• _How to complete this task_: Return a copy of every line in the records that includes the word "gmap".

• _Data for this exercise_:
========================================================================

(** * Task API: access control, query scoping and task life cycle

    A shallow embedding of the task controller (createTask, getTasks,
    getTask, updateTask, deleteTask, addComment, getTaskStats), of the Task
    model (schema validators, pre-save middleware, canModify, addComment)
    and of the authentication middleware (extractToken, verifyToken,
    authenticate).

    Conventions.
    - Dates are milliseconds since the epoch, in [Z]; [new Date()] is the
      argument [now] of every handler.
    - ObjectIds are opaque keys, in [Z]; [a.equals(b)] is [Z.eqb].
    - JavaScript objects used as dictionaries (the Mongo filter, the request
      body, the update document) are [gmap string _]: assigning to a key that
      is already there overwrites it, exactly as in the source.
    - The collection is a list of documents in insertion order. *)

From Stdlib Require Import ZArith List Bool Ascii String Lia Permutation Sorted.
From stdpp Require Import gmap strings list fin_maps.

Local Open Scope string_scope.
Local Open Scope Z_scope.

(** ** Documents *)

Record comment := mkComment {
  content : string;
  author : Z;
  comment_createdAt : Z
}.

Record attachment := mkAttachment {
  filename : string;
  url : string;
  uploadedAt : Z
}.

(** The Task schema, field by field. *)
Record task := mkTask {
  _id : Z;
  title : string;
  description : option string;
  status : string;
  priority : string;
  category : string;
  dueDate : option Z;
  completedAt : option Z;
  assignedTo : Z;
  createdBy : Z;
  tags : list string;
  attachments : list attachment;
  comments : list comment;
  isArchived : bool;
  createdAt : Z;
  updatedAt : Z
}.

(** The part of [req.user] the handlers read. *)
Record user := mkUser {
  user_id : Z;
  role : string;
  isActive : bool;
  passwordChangedAt : option Z;
  lastLogin : option Z
}.

(** ** Values stored in documents and used in filters *)

Inductive bson :=
| BNull
| BStr (s : string)
| BId (i : Z)
| BBool (b : bool)
| BDate (d : Z).

Definition bson_eqb (a b : bson) : bool :=
  match a, b with
  | BNull, BNull => true
  | BStr x, BStr y => String.eqb x y
  | BId x, BId y => Z.eqb x y
  | BBool x, BBool y => Bool.eqb x y
  | BDate x, BDate y => Z.eqb x y
  | _, _ => false
  end.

========================================================================

• _Problem solution_:
      body, the update document) are [gmap string _]: assigning to a key that
From stdpp Require Import gmap strings list fin_maps.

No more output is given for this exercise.